Raffo’s 21st century Noura, though, is already in exile when the play begins. There’s no place left to escape to. At some point during the war, she and her husband Tareq (Mattico David) left Iraq with their young son Yazen (Valentino Herrera). Now they live in New York City and are still undergoing the long process of assimilation. After eight years in the United States, they’ve all just become American citizens. Their passports have arrived in time for Christmas. The giant, decorated tree in their living room tells us that Noura and Tareq are Christian, not Muslim, a detail that’s meant to fulfill a underexplored subplot.  

They’re expecting visitors for the holiday: Noura’s oldest family friend Rafa’a (Abraham Makany), and Maryam (Maya Nazzal), an Iraqi orphan, now college-aged, who they’ve been sponsoring for the past few years. On the outside, things are looking up for the family. After working in low-paying jobs since they arrived in the U.S., Tareq has recently started to practice medicine again after passing his exams. He encourages Noura to restart her architecture career. In her spare time, she continues to draw buildings, including a hypothetical compound to house the remaining members of their extended, scattered family — but she’s resistant to the idea.
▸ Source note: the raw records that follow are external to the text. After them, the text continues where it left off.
(** * Certificate chain verification (src/x509/verify.ts)

    A shallow embedding of [verifyCertificateChain] and of the private
    methods of [CertificateChainVerifier], together with the properties of
    the chain builder and of the path validator. *)

From Stdlib Require Import String.
From Stdlib.Strings Require Byte.
From Stdlib Require Import List Bool Arith Lia ZArith.
Import ListNotations.

Local Open Scope string_scope.
Local Open Scope nat_scope.
Local Open Scope list_scope.

Set Implicit Arguments.

(** ** Buffers and dates *)

(** A Node [Buffer] is a sequence of bytes; [Buffer.equals] compares the
    contents. *)
Definition Buffer := list Byte.byte.

Fixpoint Buffer_equals (a b : Buffer) : bool :=
  match a, b with
  | [], [] => true
  | x :: a', y :: b' => Byte.eqb x y && Buffer_equals a' b'
  | _, _ => false
  end.

(** A [Date] is its number of milliseconds since the epoch. *)
Definition Date := Z.

(** ** Outcomes of a call

    A call returns a value, throws, or (for the recursive path search, which
    the source does not bound) exhausts the fuel given to the model. *)

Inductive thrown : Type :=
| VerificationError (message : string)
| CertificateException (message : string)
| TypeError (message : string).

Inductive outcome (A : Type) : Type :=
| Return (a : A)
| Throw (e : thrown)
| OutOfFuel.

Arguments Return {A} a.
Arguments Throw {A} e.
Arguments OutOfFuel {A}.

Definition bind {A B : Type} (m : outcome A) (k : A -> outcome B) : outcome B :=
  match m with
  | Return a => k a
  | Throw e => Throw e
  | OutOfFuel => OutOfFuel
  end.

Notation "x <- m ;; k" := (bind m (fun x => k))
  (at level 61, m at next level, right associativity).
Notation "m ;;; k" := (bind m (fun _ => k))
  (at level 61, right associativity).

(** The result of a call into the certificate abstraction that may raise. *)
Inductive raises (A : Type) : Type :=
| Returns (a : A)
| Raises (message : string).

Arguments Returns {A} a.
Arguments Raises {A} message.

(** ** The certificate abstraction *)

Record x509AuthorityKeyIDExtension : Type :=
  { aki_keyIdentifier : option Buffer }.

Record x509SubjectKeyIDExtension : Type :=
  { ski_keyIdentifier : Buffer }.

(** Modelled from the spec: the class [x509Certificate] of src/x509/cert.ts,
    which verify.ts imports and only queries.  A value of type [cert] is a
    certificate object; Leibniz equality on [cert] is object identity (the
    [===] behind [Array.prototype.includes]), [equals] is the structural
    identity of the spec, and [cert_verify c None] is the self-check
    [c.verify()] while [cert_verify c (Some i)] is [c.verify(i)]. *)
Class x509Certificate (cert : Type) : Type :=
  { same_object : forall a b : cert, {a = b} + {a <> b};
    subject : cert -> Buffer;
    issuer : cert -> Buffer;
    isCA : cert -> bool;
    validForDate : cert -> Date -> bool;
    extAuthorityKeyID : cert -> option x509AuthorityKeyIDExtension;
    extSubjectKeyID : cert -> option x509SubjectKeyIDExtension;
    equals : cert -> cert -> bool;
    cert_verify : cert -> option cert -> raises bool }.

(** Structural identity is an equivalence, and structurally identical
    certificates answer every query alike. *)
Class x509Structural {cert : Type} (X : x509Certificate cert) : Prop :=
  { equals_refl : forall a, equals a a = true;
    equals_sym : forall a b, equals a b = true -> equals b a = true;
    equals_trans : forall a b c,
        equals a b = true -> equals b c = true -> equals a c = true;
    equals_subject : forall a b, equals a b = true -> subject a = subject b;
    equals_issuer : forall a b, equals a b = true -> issuer a = issuer b;
    equals_isCA : forall a b, equals a b = true -> isCA a = isCA b;
    equals_validForDate : forall a b d,
        equals a b = true -> validForDate a d = validForDate b d;
    equals_verify_self : forall a b,
        equals a b = true -> cert_verify a None = cert_verify b None }.

Section Verifier.

Variable cert : Type.
Context {X : x509Certificate cert}.

(** [array.includes(c)] on an array of certificate objects. *)
Definition includes (l : list cert) (c : cert) : bool :=
  existsb (fun x => if same_object x c then true else false) l.

(** ** dedupeCertificates *)

(** The inner loop at index [i]: every later element that [equals] the
    [i]-th one is spliced out. *)
Fixpoint spliceEquals (x : cert) (rest : list cert) : list cert :=
  match rest with
  | [] => []
  | y :: rest' =>
      if equals x y then spliceEquals x rest' else y :: spliceEquals x rest'
  end.

(** The outer loop: [n] bounds the number of iterations still possible
    (the array never grows). *)
Fixpoint dedupeLoop (n : nat) (l : list cert) : list cert :=
  match n, l with
  | S n', x :: rest => x :: dedupeLoop n' (spliceEquals x rest)
  | _, _ => []
  end.

Definition dedupeCertificates (certs : list cert) : list cert :=
  dedupeLoop (length certs) certs.

(** ** CertificateChainVerifier *)

Record VerifyCertificateChainOptions : Type :=
  { trustedCerts : list cert;
    certs : list cert;
    validAt : option Date }.

Record CertificateChainVerifier : Type :=
  { this_certs : list cert;
    this_trustedCerts : list cert;
    localCerts : list cert;
    this_validAt : Date }.

(** [now] is the value of [new Date()] at the time of the call. *)
Definition constructor (now : Date) (opts : VerifyCertificateChainOptions)
  : CertificateChainVerifier :=
  {| this_certs := certs opts;
     this_trustedCerts := trustedCerts opts;
     localCerts := dedupeCertificates (trustedCerts opts ++ certs opts);
     this_validAt := match validAt opts with Some d => d | None => now end |}.

Section Methods.

Variable this : CertificateChainVerifier.

(** The key identifier looked for, when the certificate has an authority
    key identifier extension. *)
Definition keyIdentifierOf (certificate : cert) : option Buffer :=
  match extAuthorityKeyID certificate with
  | Some ext => aki_keyIdentifier ext
  | None => None
  end.

(** The body of the [forEach] callback: does [possibleIssuer] get pushed
    onto [issuers]? *)
Definition isPossibleIssuer (keyIdentifier : option Buffer)
           (certificate possibleIssuer : cert) : bool :=
  match keyIdentifier, extSubjectKeyID possibleIssuer with
  | Some kid, Some ski => Buffer_equals (ski_keyIdentifier ski) kid
  | _, _ => Buffer_equals (subject possibleIssuer) (issuer certificate)
  end.

Definition possibleIssuers (certificate : cert) : list cert :=
  filter (isPossibleIssuer (keyIdentifierOf certificate) certificate)
         (localCerts this).

(** The callback of the final [filter]: an exception of [verify] is caught
    and counts as [false]. *)
Definition verifiedBy (certificate candidate : cert) : bool :=
  match cert_verify certificate (Some candidate) with
  | Returns b => b
  | Raises _ => false
  end.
Unfortunately, we don’t ever find out why that is.

Ibrahim is a composed presence on stage. In each passing monologue, she slowly lets her character’s neuroses become visible. Given the context — hosting a holiday dinner — Noura’s stress level makes sense. But she becomes intermittently volatile and withholding, triggered by something other than the routine worries that come with hosting a dinner party. Before the guests arrive, Noura objects to the fact that Tareq Americanized their names on the passports. Tareq thinks it’s a change for the better so that they can move on and away from the past. His hands shake so badly he can no longer perform surgery. 

That tenuous place, of living in between cultures, is an existential limbo for Noura. She’s been repressing this internal conflict since fleeing Iraq and is wracked with, among other symptoms of PTSD, survivor’s guilt. But seeing their new names (she’s become Nora) in bold print ignites her identity crisis. Is it right for her, for them, to abandon their past because the country’s now in ruins?   
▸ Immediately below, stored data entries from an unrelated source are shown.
Fixpoint digits_value (acc : Z) (s : string) : Z :=
  match s with
  | String c r =>
      if is_digit c then digits_value (10 * acc + (Z.of_nat (code c) - 48)) r else acc
  | EmptyString => acc
  end.

(** [Number.parseInt(s, 10)]; [None] stands for [NaN]. *)
Definition parseInt (s : string) : option Z :=
  let s := trimStart s in
  let '(sign, s) := match s with
                    | String c r =>
                        if Ascii.eqb c "-" then ((-1)%Z, r)
                        else if Ascii.eqb c "+" then (1%Z, r)
                        else (1%Z, s)
                    | EmptyString => (1%Z, s)
                    end in
  match s with
  | String c _ => if is_digit c then Some (sign * digits_value 0 s)%Z else None
  | EmptyString => None
  end.

(** The text of an integer in a template literal. *)
Definition Number_toString (z : Z) : string :=
  DecimalString.NilZero.string_of_int (Z.to_int z).

(** *** The worker *)

Record Env : Type := mkEnv {
  ALLOWED_ORIGIN : option string;
  TURN_URLS : option string;
  STUN_URLS : option string;
  TOKEN_TTL_SECONDS : option string;
  TURN_USERNAME : option string;
  TURN_CREDENTIAL : option string;
  TURN_SHARED_SECRET : option string;
  TURN_USERNAME_PREFIX : option string;
}.

Record Request : Type := mkRequest {
  method : string;
  pathname : string;          (* new URL(request.url).pathname *)
  origin : option string;     (* request.headers.get("Origin") *)
}.

Record Response : Type := mkResponse {
  status : nat;
  headers : list (string * string);
  body : option string;
}.

Definition corsHeaders (origin : string) : list (string * string) :=
  [("Access-Control-Allow-Origin", origin);
   ("Access-Control-Allow-Methods", "GET, OPTIONS");
   ("Access-Control-Allow-Headers", "Content-Type");
   ("Access-Control-Max-Age", "86400");
   ("Vary", "Origin")].

Definition nonempty (s : string) : bool :=
  match s with EmptyString => false | String _ _ => true end.

(** [splitCsv]. *)
Definition splitCsv (value : option string) : list string :=
  filter (fun v => nonempty v = true)
    (map trim (split ","%char (or_default value EmptyString))).

(** [hmacSha1Base64]; [None] stands for the rejection of the promise:
    [crypto.subtle.importKey] raises a [DataError] on an HMAC key of
    length zero. *)
Definition hmacSha1Base64 (secret message : string) : option string :=
  match encode secret with
  | [] => None
  | key =>
      let sig := hmac_sha1 key (encode message) in
      let raw := fromCharCodes sig in
      Some (btoa raw)
  end.

(** [headers.has(name)]: header names compare without regard to case. *)
Definition has_header (name : string) (hs : list (string * string)) : bool :=
  existsb (fun h => String.eqb (toLowerCase (fst h)) (toLowerCase name)) hs.

(** [new Response(body, { status, headers })].  A text body whose headers
    name no content type is given [text/plain;charset=UTF-8]; a [null]
    body gets none. *)
Definition new_Response (body : option string) (st : nat)
    (hs : list (string * string)) : Response :=
  {| status := st;
     headers := match body with
                | Some _ =>
                    if has_header "Content-Type" hs then hs
                    else hs ++ [("Content-Type", "text/plain;charset=UTF-8")]
                | None => hs
                end;
     body := body |}.

(** The value kept for a rejected promise of [fetch], the bare 500 of the
    runtime.  No input reaches it: the worker only signs with a secret
    that is non-empty. *)
Definition uncaught : Response :=
  {| status := 500; headers := []; body := None |}.

Definition json_headers (cors : list (string * string)) : list (string * string) :=
  ("Content-Type", "application/json") :: cors.

Definition error_body (msg : string) : option string :=
  Some (stringify (JObj [("error", JStr msg)])).

(** [{ urls: turnUrls, username, credential }]. *)
Definition turn_entry (urls : list string) (username credential : string) : json :=
  JObj [("urls", JArr (map JStr urls)); ("username", JStr username);
        ("credential", JStr credential)].

(** [if (stunUrls.length) iceServers.push({ urls: stunUrls })]. *)
Definition stun_entries (urls : list string) : list json :=
  match urls with
  | [] => []
  | _ :: _ => [JObj [("urls", JArr (map JStr urls))]]
  end.

(** [default.fetch]; [now] is the value of [Date.now()]. *)
Definition fetch (now : Z) (request : Request) (env : Env) : Response :=
  let reqOrigin := or_default (origin request) EmptyString in
  let allowedOrigin := or_default (ALLOWED_ORIGIN env) "*" in
  let allowAll := String.eqb allowedOrigin "*" in
  let cors := corsHeaders (if allowAll then "*" else allowedOrigin) in
  if String.eqb (method request) "OPTIONS"
  then new_Response None 200 cors
  else if negb (String.eqb (method request) "GET")
  then new_Response (Some "Method not allowed") 405 []
  else if negb (String.eqb (pathname request) "/turn")
  then new_Response (Some "Not found") 404 []
  else if negb allowAll && negb (String.eqb reqOrigin allowedOrigin)
  then new_Response (Some "Forbidden") 403 []
  else
    let turnUrls := splitCsv (TURN_URLS env) in
    let stunUrls := splitCsv (STUN_URLS env) in
    match turnUrls with
    | [] => new_Response (error_body "TURN_URLS is empty") 500 (json_headers cors)
    | _ :: _ =>
        let username := trim (or_default (TURN_USERNAME env) EmptyString) in
        let credential := trim (or_default (TURN_CREDENTIAL env) EmptyString) in
        let derived :=
          if negb (nonempty username) || negb (nonempty credential) then
            let sharedSecret := trim (or_default (TURN_SHARED_SECRET env) EmptyString) in
            if nonempty sharedSecret then
              let ttl := parseInt (or_default (TOKEN_TTL_SECONDS env) "3600") in
              let expires := (now / 1000 + match ttl with Some t => t | None => 3600 end)%Z in
              let prefix := trim (or_default (TURN_USERNAME_PREFIX env) "ink-soccer") in
              let username := (Number_toString expires ++ ":" ++ prefix)%string in
              match hmacSha1Base64 sharedSecret username with
              | Some credential => Some (username, credential)
              | None => None
              end
            else Some (username, credential)
          else Some (username, credential) in
        match derived with
        | None => uncaught
        | Some (username, credential) =>
            if negb (nonempty username) || negb (nonempty credential)
            then new_Response
                   (error_body "Set TURN_USERNAME + TURN_CREDENTIAL or TURN_SHARED_SECRET")
                   500 (json_headers cors)
            else
              let iceServers :=
                stun_entries stunUrls ++ [turn_entry turnUrls username credential] in
              new_Response (Some (stringify (JObj [("iceServers", JArr iceServers)])))
                200 (json_headers cors)
        end
    end.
In Torvald, the audience can sense right away that he excels at mansplaining. But, given his limitations, he does love Nora. So it’s not an inevitability that she will leave him. That’s what’s still convincing about the play a century later. We watch the actor playing Nora awaken and come to her own conclusions about him and their marriage. Tareq, however, has an exasperating sudden shift in attitude toward his wife late in the play. The same man who encourages her to resume her career, and who doesn’t object to her intimate friendship with the clearly lovelorn Rafa’a, fundamentally condemns her.   
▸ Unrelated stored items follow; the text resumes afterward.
(** The three civil fields of a day determine it. *)
Lemma civil_fields day :
    0 <= ES.MonthFromDay day <= 11 /\
    1 <= ES.DateFromDay day
      <= ES.DaysInMonth (ES.YearFromDay day) (ES.MonthFromDay day) /\
    ES.MakeDay (ES.YearFromDay day) (ES.MonthFromDay day) (ES.DateFromDay day)
    = day.
Proof.
    pose proof (DayWithinYear_range day) as Hd.
    pose proof (leapDays_range (ES.YearFromDay day)) as Hl.
    assert (Hm : 0 <= ES.MonthFromDay day <= 11).
    { unfold ES.MonthFromDay.
      repeat match goal with
             | |- context [?a <? ?b] => destruct (a <? b)
             end; lia. }
    split; [exact Hm |]. rewrite MakeDay_month by exact Hm.
    unfold ES.DateFromDay, ES.MonthFromDay in *.
    assert (Hdw : ES.DayWithinYear day = day - ES.DayFromYear (ES.YearFromDay day))
      by reflexivity.
    set (l := ES.leapDays (ES.YearFromDay day)) in *.
    set (d := ES.DayWithinYear day) in *.
    repeat match goal with
           | |- context [?a <? ?b] => destruct (Z.ltb_spec a b)
           end;
      cbn [ES.DaysInMonth ES.DaysBeforeMonth]; fold l; lia.
Qed.

End day_arithmetic.

Section civil.

Ltac month_cases m H :=
    assert (m = 0 \/ m = 1 \/ m = 2 \/ m = 3 \/ m = 4 \/ m = 5 \/ m = 6 \/
            m = 7 \/ m = 8 \/ m = 9 \/ m = 10 \/ m = 11) as H by lia;
    repeat (destruct H as [H | H]; [subst m |]); [.. | subst m].

Lemma MakeDay_year y m dt :
    0 <= m <= 11 -> 1 <= dt <= ES.DaysInMonth y m ->
    ES.YearFromDay (ES.MakeDay y m dt) = y.
Proof.
    intros Hm Hdt. apply YearFromDay_unique.
    rewrite DayFromYear_succ, MakeDay_month by exact Hm.
    unfold ES.DaysInYear. pose proof (leapDays_range y) as Hl.
    month_cases m Hc; cbn [ES.DaysInMonth ES.DaysBeforeMonth] in *; lia.
Qed.

Lemma MakeDay_fields y m dt :
    0 <= m <= 11 -> 1 <= dt <= ES.DaysInMonth y m ->
    ES.YearFromDay (ES.MakeDay y m dt) = y /\
    ES.MonthFromDay (ES.MakeDay y m dt) = m /\
    ES.DateFromDay (ES.MakeDay y m dt) = dt.
Proof.
    intros Hm Hdt. pose proof (MakeDay_year y m dt Hm Hdt) as Hy.
    split; [exact Hy |].
    assert (Hmo : ES.MonthFromDay (ES.MakeDay y m dt) = m).
    { unfold ES.MonthFromDay, ES.DayWithinYear. rewrite Hy.
      rewrite MakeDay_month by exact Hm.
      pose proof (leapDays_range y) as Hl.
      month_cases m Hc; cbn [ES.DaysInMonth ES.DaysBeforeMonth] in *;
        repeat match goal with
               | |- context [?a <? ?b] =>
                   first [ rewrite (proj2 (Z.ltb_lt a b)) by lia
                         | rewrite (proj2 (Z.ltb_ge a b)) by lia ]
               end; reflexivity. }
    split; [exact Hmo |].
    unfold ES.DateFromDay, ES.DayWithinYear. rewrite Hmo, Hy.
    rewrite MakeDay_month by exact Hm. lia.
Qed.

Lemma MakeDay_date_add y m dt n :
    ES.MakeDay y m (dt + n) = ES.MakeDay y m dt + n.
Proof. unfold ES.MakeDay. lia. Qed.

Lemma addDays_add date n : addDays date n = date + n.
Proof.
    unfold addDays. rewrite MakeDay_date_add.
    destruct (civil_fields date) as (_ & _ & ->). reflexivity.
Qed.

Lemma startOfMonth_eq date : startOfMonth date = date - (getDate date - 1).
Proof.
    unfold startOfMonth, getDate.
    destruct (civil_fields date) as (_ & _ & H).
    rewrite <- H at 3.
    replace 1 with (ES.DateFromDay date + - (ES.DateFromDay date - 1)) at 1 by lia.
    rewrite MakeDay_date_add. lia.
Qed.

Lemma getDay_range date : 0 <= getDay date <= 6.
Proof. unfold getDay, ES.WeekDay. pose proof (Z.mod_pos_bound (date + 4) 7). lia. Qed.

Lemma getDay_add date n : getDay (date + n) = (getDay date + n) mod 7.
Proof.
    unfold getDay, ES.WeekDay.
    rewrite Z.add_mod_idemp_l by lia. f_equal. lia.
Qed.

End civil.

Section weekday_counting.

Lemma daysFrom_snoc lo n :
    daysFrom lo (S n) = daysFrom lo n ++ [lo + Z.of_nat n].
Proof. unfold daysFrom. rewrite seq_S, map_app. reflexivity. Qed.

(** Closed form of the number of days on weekday [w] among [n] consecutive
    days starting at [lo]. *)
Lemma count_weekday lo w n :
    0 <= w <= 6 ->
    Z.of_nat (length (List.filter (fun d => getDay d =? w) (daysFrom lo n)))
    = (Z.of_nat n + 6 - (w - getDay lo) mod 7) / 7.
Proof.
    intros Hw. pose proof (getDay_range lo) as Hlo.
    induction n as [| n IH].
    - cbn. Z.div_mod_to_equations. lia.
    - rewrite daysFrom_snoc, List.filter_app, length_app, Nat2Z.inj_add, IH.
      cbn [List.filter]. rewrite getDay_add.
      destruct (Z.eqb_spec ((getDay lo + Z.of_nat n) mod 7) w) as [E | E];
        cbn [length]; Z.div_mod_to_equations; lia.
Qed.

Lemma getDate_range date :
    1 <= getDate date <= ES.DaysInMonth (getYear date) (getMonth date).
Proof. exact (proj1 (proj2 (civil_fields date))). Qed.

Lemma getDay_startOfMonth date :
    getDay date = (getDay (startOfMonth date) + (getDate date - 1)) mod 7.
Proof.
    rewrite <- getDay_add. f_equal. rewrite startOfMonth_eq. lia.
Qed.

Lemma weekdayOrdinal_eq date : weekdayOrdinal date = (getDate date - 1) / 7 + 1.
Proof.
    unfold weekdayOrdinal. pose proof (getDate_range date) as Hd.
    rewrite count_weekday by apply getDay_range.
    rewrite Z2Nat.id by lia. rewrite (getDay_startOfMonth date) at 1.
    pose proof (getDay_range (startOfMonth date)).
    Z.div_mod_to_equations. lia.
Qed.

Lemma occurrencesInMonth_eq y m w :
    0 <= w <= 6 ->
    occurrencesInMonth y m w
    = (ES.DaysInMonth y m + 6 - (w - getDay (ES.MakeDay y m 1)) mod 7) / 7.
Proof.
    intros Hw. unfold occurrencesInMonth. rewrite count_weekday by exact Hw.
    rewrite Z2Nat.id; [reflexivity |].
    unfold ES.DaysInMonth. pose proof (leapDays_range y).
    repeat match goal with |- context [match ?x with _ => _ end] => destruct x end; lia.
Qed.

Lemma DaysInMonth_range y m : 28 <= ES.DaysInMonth y m <= 31.
Proof.
    unfold ES.DaysInMonth. pose proof (leapDays_range y).
    repeat match goal with |- context [match ?x with _ => _ end] => destruct x end; lia.
Qed.

End weekday_counting.

Section month_boundaries.

Lemma MakeDay_carry y m dt :
    0 <= m <= 11 ->
    ES.MakeDay y (m + 1) dt = ES.MakeDay y m (dt + ES.DaysInMonth y m).
Proof.
    intros Hm. destruct (Z.eq_dec m 11) as [-> | Hne].
    - unfold ES.MakeDay. change ((11 + 1) / 12) with 1.
      change ((11 + 1) mod 12) with 0. change (11 / 12) with 0.
      change (11 mod 12) with 11. rewrite !Z.add_0_r, DayFromYear_succ.
      unfold ES.DaysInYear. cbn [ES.DaysBeforeMonth ES.DaysInMonth]. lia.
    - rewrite !MakeDay_month by lia.
      assert (m = 0 \/ m = 1 \/ m = 2 \/ m = 3 \/ m = 4 \/ m = 5 \/ m = 6 \/
              m = 7 \/ m = 8 \/ m = 9 \/ m = 10) as Hc by lia.
      repeat (destruct Hc as [Hc | Hc]; [subst m |]); [.. | subst m];
        match goal with
        | |- context [ES.DaysBeforeMonth _ (?a + 1)] =>
            let v := eval compute in (a + 1) in change (a + 1) with v
        end;
        cbn [ES.DaysBeforeMonth ES.DaysInMonth]; lia.
Qed.

Lemma MakeDay_normal y m dt :
    ES.MakeDay y m dt = ES.MakeDay (y + m / 12) (m mod 12) dt.
Proof.
    unfold ES.MakeDay. rewrite Z.mod_mod by lia.
    rewrite (Z.div_small (m mod 12)) by (apply Z.mod_pos_bound; lia).
    rewrite Z.add_0_r. reflexivity.
Qed.

Lemma first_offset y m off :
    ES.MakeDay y m 1 + off = ES.MakeDay y m (1 + off).
Proof. unfold ES.MakeDay. lia. Qed.

(** A day offset that stays below the month length stays in the month. *)
Lemma inMonth_offset y m off :
    0 <= m <= 11 -> 0 <= off < ES.DaysInMonth y m ->
    inMonth y m (ES.MakeDay y m 1 + off) /\
    getDate (ES.MakeDay y m 1 + off) = 1 + off.
Proof.
    intros Hm Hoff. rewrite first_offset.
    destruct (MakeDay_fields y m (1 + off)) as (Hy & Hmo & Hd); [lia .. |].
    unfold inMonth, getYear, getMonth, getDate. auto.
Qed.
But Raffo doesn’t structure her play the way that Ibsen does. Noura’s awakening isn’t about feeling caged in a marriage — hers is a political awakening. The American patriarchy went to war and destroyed her home, her family, and, she believes, an entire culture. Even though she and her nuclear family are safe, Noura can’t simply shed her past and accept this new identity. While this strains the character, Raffo also burdens Noura with another personal complication that brings the plot to a parboil. It’s not clear what action, if any, she’ll take to resolve her problems. I’m not sure Noura, as a character, evolves beyond the moods that Ibrahim crafts for her. Like the play itself, the psychology of the character ends where she begins, in a limbo caused by the fog of war. 

Noura,

Through Feb. 9, at the Marin Theatre Company in association with Golden Thread Productions, 397 Miller Ave., Mill Valley, $25-$70; 415-388-5208 or marintheatre.org.